_What you have to do_
Repeat every record below exactly as written.

_Record excerpts_
Lemma reportProgress_Progress_caches_running_counts_witness :
  let payload := [x03] in
  let progress := msgPack_decode Demo.env payload in
  (ProgressReportType_distinct Demo.env = true ∧
   report_type progress = Progress Demo.env ∧
   length (finishedCases (report_progress progress)) = 3%nat ∧
   length (allCases (report_progress progress)) = 4%nat) ∧
  ∃ snapshot,
    getCachedJudgeState "T1"
      (after Demo.env (reportProgress "secret" payload)
         (connect "s1", Demo.sv)).2 = Some snapshot ∧
    snap_result snapshot = "Running 3/4" ∧
    snap_score snapshot = 75 ∧ snap_time snapshot = 12 ∧ snap_memory snapshot = 34.
Proof.
  intros payload progress.
  assert (ProgressReportType_distinct Demo.env = true) as H1
    by (vm_compute; reflexivity).
  assert (report_type progress = Progress Demo.env) as H2 by reflexivity.
  assert (length (finishedCases (report_progress progress)) = 3%nat) as H3
    by (vm_compute; reflexivity).
  assert (length (allCases (report_progress progress)) = 4%nat) as H4
    by reflexivity.
  split; [done|].
  destruct (reportProgress_Progress_caches_running_counts Demo.env
              (connect "s1") Demo.sv payload H1 H2)
    as (snapshot & _ & Hget & _ & Hscore & Htime & Hmem & Hstr).
  exists snapshot. split; [exact Hget|]. split; [exact (Hstr H3 H4)|].
  split; [exact Hscore|]. split; [exact Htime|exact Hmem].
Defined.

Lemma duplicate_waitForTask_is_acknowledged :
  waitingForTask Demo.waiting = true ∧
  "secret" = judge_token Demo.env ∧
  effects (after Demo.env (waitForTask "secret")
             (Demo.waiting, Demo.sv)).2 =
    [ack;
     winston_verbose
       "Judge client s1 emitted waitForTask, but already waiting, ignoring."].
Proof. vm_compute. done. Qed.

Lemma waitForTask_acked_then_idempotent_witness :
  let evs := [waitForTask "secret"; waitForTask "secret"; poll_resolved;
              onTask_acked (Demo.task "B")] in
  (waitingForTask Demo.waiting = true ∧
   waitingForTask (connect "s1") = false ∧
   socket_connected (connect "s1") = true ∧
   run_enabled Demo.env evs (connect "s1", Demo.sv) = true) ∧
  (on_waitForTask Demo.env "secret" (Demo.waiting, Demo.sv)).2 =
    (Demo.waiting,
     performed
       [ack;
        winston_verbose
          "Judge client s1 emitted waitForTask, but already waiting, ignoring."]
       Demo.sv) ∧
  (on_waitForTask Demo.env "secret" (connect "s1", Demo.sv)).2.1 =
    set_polling S (set_waitingForTask true (connect "s1")) ∧
  (polling (run Demo.env evs (connect "s1", Demo.sv)).1 ≤ 1)%nat.
Proof.
  intros evs.
  assert (waitingForTask Demo.waiting = true) as H1 by reflexivity.
  assert (waitingForTask (connect "s1") = false) as H2 by reflexivity.
  assert (socket_connected (connect "s1") = true) as H3 by reflexivity.
  assert (run_enabled Demo.env evs (connect "s1", Demo.sv) = true) as H4
    by (vm_compute; reflexivity).
  split; [done|].
  destruct (waitForTask_acked_then_idempotent Demo.env Demo.waiting Demo.sv)
    as (Hdup & _ & _).
  destruct (waitForTask_acked_then_idempotent Demo.env (connect "s1") Demo.sv)
    as (_ & Hnew & Hone).
  split; [exact (f_equal snd (Hdup H1))|].
  split; [exact (f_equal (λ r, r.2.1) (Hnew H2 H3))|].
  exact (proj1 (Hone "s1" evs Demo.sv H4)).
Defined.

Lemma progress_cache_lifecycle_witness :
  let started := after Demo.env (reportProgress "secret" [x01])
                   (connect "s1", Demo.sv) in
  let finished := after Demo.env (reportProgress "secret" [x04]) started in
  let reported := after Demo.env (reportProgress "secret" [x05]) finished in
  (ProgressReportType_distinct Demo.env = true ∧
   report_type (msgPack_decode Demo.env [x01]) = Started Demo.env ∧
   report_type (msgPack_decode Demo.env [x04]) = Finished Demo.env ∧
   report_type (msgPack_decode Demo.env [x05]) = Reported Demo.env ∧
   (∀ timer, timer ∈ timers started.2 → timer.2 ≠ "T1") ∧
   (∀ ms, disconnect "transport close" ≠ time_passes ms) ∧
   is_Some (judgeStateCache reported.2 !! "T1")) ∧
  judgeStateCache started.2 =
    <[ "T1" := {| snap_result := "Compiling"; snap_score := 0;
                  snap_time := 0; snap_memory := 0 |} ]>
      (judgeStateCache Demo.sv) ∧
  judgeStateCache finished.2 = judgeStateCache started.2 ∧
  timers finished.2 = [(5000%N, "T1")] ∧
  judgeStateCache (after Demo.env (time_passes 4999) finished).2 !! "T1" =
    judgeStateCache started.2 !! "T1" ∧
  judgeStateCache (after Demo.env (time_passes 5000) finished).2 !! "T1" = None ∧
  judgeStateCache reported.2 = judgeStateCache finished.2 ∧
  timers reported.2 = timers finished.2 ∧
  is_Some (judgeStateCache
             (after Demo.env (disconnect "transport close") reported).2 !! "T1").
Proof.
  intros started finished reported.
  assert (ProgressReportType_distinct Demo.env = true) as H1
    by (vm_compute; reflexivity).
  assert (report_type (msgPack_decode Demo.env [x01]) = Started Demo.env)
    as H2 by reflexivity.
  assert (report_type (msgPack_decode Demo.env [x04]) = Finished Demo.env)
    as H3 by reflexivity.
  assert (report_type (msgPack_decode Demo.env [x05]) = Reported Demo.env)
    as H4 by reflexivity.
  assert (∀ timer, timer ∈ timers started.2 → timer.2 ≠ "T1") as H5.
  { intros timer Hin. vm_compute in Hin. by apply elem_of_nil in Hin. }
  assert (∀ ms, disconnect "transport close" ≠ time_passes ms) as H6 by done.
  assert (is_Some (judgeStateCache reported.2 !! "T1")) as H7
    by (vm_compute; eauto).
  split; [done|].
  destruct (progress_cache_lifecycle Demo.env (connect "s1") Demo.sv [x01] H1)
    as (Hstarted & _).
  destruct (progress_cache_lifecycle Demo.env started.1 started.2 [x04] H1)
    as (_ & Hfinished & _).
  destruct (progress_cache_lifecycle Demo.env finished.1 finished.2 [x05] H1)
    as (_ & _ & Hreported & _).
  destruct (progress_cache_lifecycle Demo.env reported.1 reported.2 [x05] H1)
    as (_ & _ & _ & Hkept).
  destruct (Hfinished H3) as (Hkeep & Htimers & Hwindow).
  destruct (Hreported H4) as (Hcache & Hsame & _).
  split; [exact (proj1 (Hstarted H2))|].
  split; [exact Hkeep|].
  split; [exact Htimers|].
  split; [exact (Hwindow 4999%N H5)|].
  split; [exact (Hwindow 5000%N H5)|].
  split; [exact Hcache|].
  split; [exact Hsame|].
  exact (Hkept (disconnect "transport close") "T1" H6 H7).
Defined.

(** C6: a [reportProgress] whose type (here 99) is none of the five enum
    values falls through the if-chain of lines 121-147, which has no final
    else: the handler returns with only the verbose line written, so nothing
    is logged as an error. *)
Theorem reportProgress_unknown_type_logs_no_error :
  let payload := [x63] in
  report_type (msgPack_decode Demo.env payload) = 99 ∧
  on_reportProgress Demo.env "secret" payload (connect "s1", Demo.sv) =
    (inr (),
     (connect "s1",
      performed [winston_verbose "Got progress from progress exchange, id: T1"]
        Demo.sv)).
Proof. split; [reflexivity|]. vm_compute. reflexivity. Qed.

_Written response_
Lemma reportProgress_Progress_caches_running_counts_witness :
  let payload := [x03] in
  let progress := msgPack_decode Demo.env payload in
  (ProgressReportType_distinct Demo.env = true ∧
   report_type progress = Progress Demo.env ∧
   length (finishedCases (report_progress progress)) = 3%nat ∧
   length (allCases (report_progress progress)) = 4%nat) ∧
  ∃ snapshot,
    getCachedJudgeState "T1"
      (after Demo.env (reportProgress "secret" payload)
         (connect "s1", Demo.sv)).2 = Some snapshot ∧
    snap_result snapshot = "Running 3/4" ∧
    snap_score snapshot = 75 ∧ snap_time snapshot = 12 ∧ snap_memory snapshot = 34.
Proof.
  intros payload progress.
  assert (ProgressReportType_distinct Demo.env = true) as H1
    by (vm_compute; reflexivity).
  assert (report_type progress = Progress Demo.env) as H2 by reflexivity.
  assert (length (finishedCases (report_progress progress)) = 3%nat) as H3
    by (vm_compute; reflexivity).
  assert (length (allCases (report_progress progress)) = 4%nat) as H4
    by reflexivity.
  split; [done|].
  destruct (reportProgress_Progress_caches_running_counts Demo.env
              (connect "s1") Demo.sv payload H1 H2)
    as (snapshot & _ & Hget & _ & Hscore & Htime & Hmem & Hstr).
  exists snapshot. split; [exact Hget|]. split; [exact (Hstr H3 H4)|].
  split; [exact Hscore|]. split; [exact Htime|exact Hmem].
Defined.

Lemma duplicate_waitForTask_is_acknowledged :
  waitingForTask Demo.waiting = true ∧
  "secret" = judge_token Demo.env ∧
  effects (after Demo.env (waitForTask "secret")
             (Demo.waiting, Demo.sv)).2 =
    [ack;
     winston_verbose
       "Judge client s1 emitted waitForTask, but already waiting, ignoring."].
Proof. vm_compute. done. Qed.

Lemma waitForTask_acked_then_idempotent_witness :
  let evs := [waitForTask "secret"; waitForTask "secret"; poll_resolved;
              onTask_acked (Demo.task "B")] in
  (waitingForTask Demo.waiting = true ∧
   waitingForTask (connect "s1") = false ∧
   socket_connected (connect "s1") = true ∧
   run_enabled Demo.env evs (connect "s1", Demo.sv) = true) ∧
  (on_waitForTask Demo.env "secret" (Demo.waiting, Demo.sv)).2 =
    (Demo.waiting,
     performed
       [ack;
        winston_verbose
          "Judge client s1 emitted waitForTask, but already waiting, ignoring."]
       Demo.sv) ∧
  (on_waitForTask Demo.env "secret" (connect "s1", Demo.sv)).2.1 =
    set_polling S (set_waitingForTask true (connect "s1")) ∧
  (polling (run Demo.env evs (connect "s1", Demo.sv)).1 ≤ 1)%nat.
Proof.
  intros evs.
  assert (waitingForTask Demo.waiting = true) as H1 by reflexivity.
  assert (waitingForTask (connect "s1") = false) as H2 by reflexivity.
  assert (socket_connected (connect "s1") = true) as H3 by reflexivity.
  assert (run_enabled Demo.env evs (connect "s1", Demo.sv) = true) as H4
    by (vm_compute; reflexivity).
  split; [done|].
  destruct (waitForTask_acked_then_idempotent Demo.env Demo.waiting Demo.sv)
    as (Hdup & _ & _).
  destruct (waitForTask_acked_then_idempotent Demo.env (connect "s1") Demo.sv)
    as (_ & Hnew & Hone).
  split; [exact (f_equal snd (Hdup H1))|].
  split; [exact (f_equal (λ r, r.2.1) (Hnew H2 H3))|].
  exact (proj1 (Hone "s1" evs Demo.sv H4)).
Defined.

Lemma progress_cache_lifecycle_witness :
  let started := after Demo.env (reportProgress "secret" [x01])
                   (connect "s1", Demo.sv) in
  let finished := after Demo.env (reportProgress "secret" [x04]) started in
  let reported := after Demo.env (reportProgress "secret" [x05]) finished in
  (ProgressReportType_distinct Demo.env = true ∧
   report_type (msgPack_decode Demo.env [x01]) = Started Demo.env ∧
   report_type (msgPack_decode Demo.env [x04]) = Finished Demo.env ∧
   report_type (msgPack_decode Demo.env [x05]) = Reported Demo.env ∧
   (∀ timer, timer ∈ timers started.2 → timer.2 ≠ "T1") ∧
   (∀ ms, disconnect "transport close" ≠ time_passes ms) ∧
   is_Some (judgeStateCache reported.2 !! "T1")) ∧
  judgeStateCache started.2 =
    <[ "T1" := {| snap_result := "Compiling"; snap_score := 0;
                  snap_time := 0; snap_memory := 0 |} ]>
      (judgeStateCache Demo.sv) ∧
  judgeStateCache finished.2 = judgeStateCache started.2 ∧
  timers finished.2 = [(5000%N, "T1")] ∧
  judgeStateCache (after Demo.env (time_passes 4999) finished).2 !! "T1" =
    judgeStateCache started.2 !! "T1" ∧
  judgeStateCache (after Demo.env (time_passes 5000) finished).2 !! "T1" = None ∧
  judgeStateCache reported.2 = judgeStateCache finished.2 ∧
  timers reported.2 = timers finished.2 ∧
  is_Some (judgeStateCache
             (after Demo.env (disconnect "transport close") reported).2 !! "T1").
Proof.
  intros started finished reported.
  assert (ProgressReportType_distinct Demo.env = true) as H1
    by (vm_compute; reflexivity).
  assert (report_type (msgPack_decode Demo.env [x01]) = Started Demo.env)
    as H2 by reflexivity.
  assert (report_type (msgPack_decode Demo.env [x04]) = Finished Demo.env)
    as H3 by reflexivity.
  assert (report_type (msgPack_decode Demo.env [x05]) = Reported Demo.env)
    as H4 by reflexivity.
  assert (∀ timer, timer ∈ timers started.2 → timer.2 ≠ "T1") as H5.
  { intros timer Hin. vm_compute in Hin. by apply elem_of_nil in Hin. }
  assert (∀ ms, disconnect "transport close" ≠ time_passes ms) as H6 by done.
  assert (is_Some (judgeStateCache reported.2 !! "T1")) as H7
    by (vm_compute; eauto).
  split; [done|].
  destruct (progress_cache_lifecycle Demo.env (connect "s1") Demo.sv [x01] H1)
    as (Hstarted & _).
  destruct (progress_cache_lifecycle Demo.env started.1 started.2 [x04] H1)
    as (_ & Hfinished & _).
  destruct (progress_cache_lifecycle Demo.env finished.1 finished.2 [x05] H1)
    as (_ & _ & Hreported & _).
  destruct (progress_cache_lifecycle Demo.env reported.1 reported.2 [x05] H1)
    as (_ & _ & _ & Hkept).
  destruct (Hfinished H3) as (Hkeep & Htimers & Hwindow).
  destruct (Hreported H4) as (Hcache & Hsame & _).
  split; [exact (proj1 (Hstarted H2))|].
  split; [exact Hkeep|].
  split; [exact Htimers|].
  split; [exact (Hwindow 4999%N H5)|].
  split; [exact (Hwindow 5000%N H5)|].
  split; [exact Hcache|].
  split; [exact Hsame|].
  exact (Hkept (disconnect "transport close") "T1" H6 H7).
Defined.

(** C6: a [reportProgress] whose type (here 99) is none of the five enum
    values falls through the if-chain of lines 121-147, which has no final
    else: the handler returns with only the verbose line written, so nothing
    is logged as an error. *)
Theorem reportProgress_unknown_type_logs_no_error :
  let payload := [x63] in
  report_type (msgPack_decode Demo.env payload) = 99 ∧
  on_reportProgress Demo.env "secret" payload (connect "s1", Demo.sv) =
    (inr (),
     (connect "s1",
      performed [winston_verbose "Got progress from progress exchange, id: T1"]
        Demo.sv)).
Proof. split; [reflexivity|]. vm_compute. reflexivity. Qed.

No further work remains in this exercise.